OK, let's do this thing.

Unplug your PC and take it somewhere well lit.  Keep the AC unplugged until you're done poking the motherboard, please.  Tear the side and plastic front off your PC.  You'll end up with something like the picture below.  The black plastic cube on the right, below the DVD, is the mechanism behind the shiny power button facade.  That's what we're replacing.

Use a camera phone to peek around inside the PC, behind the old button.  In person, it was obvious that the red and black cables are for the button, and the blue and green cables are for the power LED.  The yellow and white cables are for the hard drive indicator, which I'm now living without.

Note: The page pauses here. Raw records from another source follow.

(* ===== verification/Text.v ===== *)
(** * Strings

    A Rust string as the list of its characters' code points, and the standard library's functions on
    strings that the configuration, the bridge and the exporter use. *)

From Stdlib Require Import ZArith Lia Strings.Byte Strings.Ascii.
From stdpp Require Import base option strings list.
From S2P Require Import Prelude.

Definition rstring : Type := list Z.

(** A string literal. *)
Definition str (s : string) : rstring := map (fun c => Z.of_nat (nat_of_ascii c)) (String.list_ascii_of_string s).

(** [char::is_whitespace]: the characters with the property [White_Space]. *)
Definition is_whitespace (c : Z) : bool :=
  ((9 <=? c) && (c <=? 13)) || (c =? 32) || (c =? 0x85) || (c =? 0xA0) || (c =? 0x1680)
  || ((0x2000 <=? c) && (c <=? 0x200A)) || (c =? 0x2028) || (c =? 0x2029) || (c =? 0x202F) || (c =? 0x205F) || (c =? 0x3000).

(** [str::strip_prefix] *)
Fixpoint strip_prefix (p s : rstring) : option rstring :=
  match p, s with
  | [], _ => Some s
  | x :: p, y :: s => if x =? y then strip_prefix p s else None
  | _ :: _, [] => None
  end.

Lemma strip_prefix_spec p s rest : strip_prefix p s = Some rest <-> s = p ++ rest.
Proof.
  revert s. induction p as [|x p IH]; intros s; cbn; [naive_solver|]. destruct s as [|y s]; [naive_solver|].
  destruct (Z.eqb_spec x y) as [->|Hne]; [rewrite IH; naive_solver|]. split; [done|]. by intros [= -> _].
Qed.

(** ** UTF-8 *)

Definition cont_byte (b : byte) : bool := (0x80 <=? byte_to_Z b) && (byte_to_Z b <=? 0xBF).
Definition in_range (lo hi : Z) (b : byte) : bool := (lo <=? byte_to_Z b) && (byte_to_Z b <=? hi).

(** [std::str::from_utf8(..).is_ok()] *)
Fixpoint utf8_valid (bs : list byte) : bool :=
  match bs with
  | [] => true
  | b0 :: r0 =>
      if in_range 0 0x7F b0 then utf8_valid r0
      else match r0 with
      | [] => false
      | b1 :: r1 =>
          if in_range 0xC2 0xDF b0 then cont_byte b1 && utf8_valid r1
          else match r1 with
          | [] => false
          | b2 :: r2 =>
              if in_range 0xE0 0xE0 b0 then in_range 0xA0 0xBF b1 && cont_byte b2 && utf8_valid r2
              else if in_range 0xE1 0xEC b0 || in_range 0xEE 0xEF b0 then cont_byte b1 && cont_byte b2 && utf8_valid r2
              else if in_range 0xED 0xED b0 then in_range 0x80 0x9F b1 && cont_byte b2 && utf8_valid r2
              else match r2 with
              | [] => false
              | b3 :: r3 =>
                  if in_range 0xF0 0xF0 b0 then in_range 0x90 0xBF b1 && cont_byte b2 && cont_byte b3 && utf8_valid r3
                  else if in_range 0xF1 0xF3 b0 then cont_byte b1 && cont_byte b2 && cont_byte b3 && utf8_valid r3
                  else if in_range 0xF4 0xF4 b0 then in_range 0x80 0x8F b1 && cont_byte b2 && cont_byte b3 && utf8_valid r3
                  else false
              end
          end
      end
  end.

(** [char::encode_utf8] *)
Definition utf8_char (c : Z) : list byte :=
  if c <? 0x80 then [byte_of_Z c]
  else if c <? 0x800 then [byte_of_Z (0xC0 + c / 64); byte_of_Z (0x80 + c mod 64)]
  else if c <? 0x10000 then [byte_of_Z (0xE0 + c / 4096); byte_of_Z (0x80 + c / 64 mod 64); byte_of_Z (0x80 + c mod 64)]
  else [byte_of_Z (0xF0 + c / 262144); byte_of_Z (0x80 + c / 4096 mod 64); byte_of_Z (0x80 + c / 64 mod 64); byte_of_Z (0x80 + c mod 64)].

(** [String::as_bytes] *)
Definition as_bytes (s : rstring) : list byte := concat (map utf8_char s).

(** A Unicode scalar value: what a [char] can be. *)
Definition scalar (c : Z) : Prop := 0 <= c < 0xD800 \/ 0xE000 <= c < 0x110000.

Lemma in_range_of_Z lo hi z : 0 <= z < 256 -> in_range lo hi (byte_of_Z z) = (lo <=? z) && (z <=? hi).
Proof. intros Hz. unfold in_range. rewrite byte_to_of_Z, Z.mod_small by done. done. Qed.

Lemma cont_of_Z z : 0 <= z < 64 -> cont_byte (byte_of_Z (0x80 + z)) = true.
Proof. intros Hz. change cont_byte with (in_range 0x80 0xBF). rewrite in_range_of_Z by lia. zbool. Qed.

(** Decides the range tests on bytes whose values are known up to [lia]. *)
Ltac ranges :=
  cbn [utf8_valid app]; rewrite ?cont_of_Z, ?in_range_of_Z by lia;
  repeat match goal with
         | |- context [?a <=? ?b] => first [ rewrite (proj2 (Z.leb_le a b)) by lia | rewrite (proj2 (Z.leb_gt a b)) by lia | destruct (Z.leb_spec a b) ]
         end; cbn [andb orb]; try reflexivity; try lia.

Lemma utf8_2 a b rest : 2 <= a < 32 -> 0 <= b < 64 ->
  utf8_valid ([byte_of_Z (0xC0 + a); byte_of_Z (0x80 + b)] ++ rest) = utf8_valid rest.
Proof. intros Ha Hb. ranges. Qed.

Lemma utf8_3 a b d rest : 0 <= a < 16 -> 0 <= b < 64 -> 0 <= d < 64 -> (a = 0 -> 32 <= b) -> (a = 13 -> b < 32) ->
  utf8_valid ([byte_of_Z (0xE0 + a); byte_of_Z (0x80 + b); byte_of_Z (0x80 + d)] ++ rest) = utf8_valid rest.
Proof. intros Ha Hb Hd H0 H13. ranges. Qed.

Lemma utf8_4 a b d e rest : 0 <= a < 5 -> 0 <= b < 64 -> 0 <= d < 64 -> 0 <= e < 64 -> (a = 0 -> 16 <= b) -> (a = 4 -> b < 16) ->
  utf8_valid ([byte_of_Z (0xF0 + a); byte_of_Z (0x80 + b); byte_of_Z (0x80 + d); byte_of_Z (0x80 + e)] ++ rest) = utf8_valid rest.
Proof. intros Ha Hb Hd He H0 H4. ranges. Qed.

Lemma utf8_char_valid c rest : scalar c -> utf8_valid (utf8_char c ++ rest) = utf8_valid rest.
Proof.
  intros Hc. unfold utf8_char, scalar in *.
  assert (Hd : forall z, 0 <= z -> z = 64 * (z / 64) + z mod 64 /\ 0 <= z mod 64 < 64).
  { intros z Hz. split; [apply Z.div_mod; lia|apply Z.mod_pos_bound; lia]. }
  replace (c / 4096) with (c / 64 / 64) by (rewrite Z.div_div by lia; done).
  replace (c / 262144) with (c / 64 / 64 / 64) by (rewrite !Z.div_div by lia; done).
  destruct (Hd c ltac:(lia)) as [E0 B0]. destruct (Hd (c / 64) ltac:(lia)) as [E1 B1].
  destruct (Hd (c / 64 / 64) ltac:(lia)) as [E2 B2]. clear Hd.
  destruct (Z.ltb_spec c 0x80); [|destruct (Z.ltb_spec c 0x800); [|destruct (Z.ltb_spec c 0x10000)]].
  - ranges.
  - apply utf8_2; lia.
  - apply utf8_3; lia.
  - apply utf8_4; lia.
Qed.

(** The bytes of a Rust string are valid UTF-8. *)
Lemma utf8_as_bytes s : Forall scalar s -> utf8_valid (as_bytes s) = true.
Proof.
  induction 1 as [|c s Hc _ IH]; [done|]. unfold as_bytes in *. cbn [map concat]. by rewrite utf8_char_valid.
Qed.

(** ** Decimal numbers *)

Definition digit (d : Z) : Z := 48 + d.
Definition is_digit (c : Z) : bool := (48 <=? c) && (c <=? 57).

Fixpoint dec_digits (fuel : nat) (n : Z) (acc : rstring) : rstring :=
  match fuel with
  | O => acc
  | S fuel => if n <? 10 then digit n :: acc else dec_digits fuel (n / 10) (digit (n mod 10) :: acc)
  end.

(** [format!("{n}")]; 20 digits are enough for 64 bits. *)
Definition dec (n : Z) : rstring := dec_digits 20 n [].

(** Reading a number back. *)
Definition undec (s : rstring) : Z := foldl (fun v c => 10 * v + (c - 48)) 0 s.

Lemma foldl_undec s v : foldl (fun v c => 10 * v + (c - 48)) v s = 10 ^ zlen s * v + undec s.
Proof.
  revert v. induction s as [|c s IH]; intros v; unfold undec; cbn [foldl]; [rewrite zlen_nil; lia|].
  rewrite !IH, zlen_cons. pose proof (zlen_nonneg s). rewrite Z.pow_add_r by lia. change (10 ^ 1) with 10. lia.
Qed.

Lemma dec_digits_spec fuel n acc : 0 <= n < 10 ^ Z.of_nat fuel -> forallb is_digit acc = true ->
  forallb is_digit (dec_digits fuel n acc) = true /\ undec (dec_digits fuel n acc) = n * 10 ^ zlen acc + undec acc.
Proof.
  revert n acc. induction fuel as [|fuel IH]; intros n acc Hn Ha; cbn [dec_digits].
  - change (10 ^ Z.of_nat 0) with 1 in Hn. split; [done|]. replace n with 0 by lia. lia.
  - rewrite Nat2Z.inj_succ, Z.pow_succ_r in Hn by lia.
    assert (Hstep : forall d, 0 <= d < 10 -> forallb is_digit (digit d :: acc) = true /\ undec (digit d :: acc) = d * 10 ^ zlen acc + undec acc).
    { intros d Hd. split.
      - cbn [forallb]. rewrite Ha. unfold is_digit, digit. rewrite (proj2 (Z.leb_le _ _)), (proj2 (Z.leb_le _ _)) by lia. done.
      - unfold undec. cbn [foldl]. rewrite foldl_undec. unfold digit. fold (undec acc). lia. }
    destruct (Z.ltb_spec n 10); [apply Hstep; lia|].
    destruct (Hstep (n mod 10)) as [Hd Hu]; [apply Z.mod_pos_bound; lia|].
    destruct (IH (n / 10) (digit (n mod 10) :: acc)) as [H1 H2]; [|done|].
    { split; [apply Z.div_pos; lia|]. apply Z.div_lt_upper_bound; lia. }
    split; [done|]. rewrite H2, Hu, zlen_cons. pose proof (zlen_nonneg acc). rewrite Z.pow_add_r by lia. change (10 ^ 1) with 10.
    replace (n * 10 ^ zlen acc) with ((10 * (n / 10) + n mod 10) * 10 ^ zlen acc) by (rewrite <- Z.div_mod by lia; done). ring.
Qed.

Lemma dec_spec n : is_u64 n -> forallb is_digit (dec n) = true /\ undec (dec n) = n.
Proof.
  intros Hn. destruct (dec_digits_spec 20 n []) as [H1 H2]; [|done|].
  { change (10 ^ Z.of_nat 20) with 100000000000000000000. ulia. }
  split; [done|]. unfold dec. rewrite H2, zlen_nil. change (undec []) with 0. lia.
Qed.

 Now follow the bundle of cables from this mechanism to the motherboard, and make note of what order they go in.  Here, it's green, blue, red, black.
Now unplug this end from the motherboard, and remove the old button from the front of the PC.  (Mine just snapped on.)  If you're reusing this cable harness, now's the time to chop off the old button and add those female QD terminations.  If you're using the Ultimarc wires, throw this bundle away.
 Now, take your button apart.  The whole switch-and-LED assembly turns a few degrees then slides out of the chrome jacket to make this easier on you.  The switch mechanism is the big black box, wire black to COM (the bottom connector) and wire red to NO ("normally open," the next connector) and leave the top connector alone.
 Now wire blue and green to the LED contacts on the sides.  I couldn't find any indication of the correct order, so I guessed.  If you get it wrong (button works, light doesn't) just unplug and swap, you won't hurt anything.
Now if you're using the Ultimarc wires, fit each wire directly onto the motherboard pins.  It's fiddly work, but if you're patient it's over quick.  If you cut and re-terminated the original wiring harness, good for you, your hard work on that step makes this step a breeze.
Time for a bench test!  Grab a monitor, and plug in your PC, then push on the teeny button alongside the LED shaft (next to my thumb here).  On my PC you have to hold it for a second, don't get antsy. 
That's what success looks like!  The fans warm up, the light comes on, and moments later the monitor fills with the lovely BIOS screen.

OK, now you can drill a 1 1/8 in hole in your cabinet (or use one of the pre-drilled button holes.  I wanted this out of the way, on the back near the floor) and mount the chrome body of the button. Then put your PC back in the cabinet, and snap the switch-and-LED assembly into the chrome button body.  Gorgeous!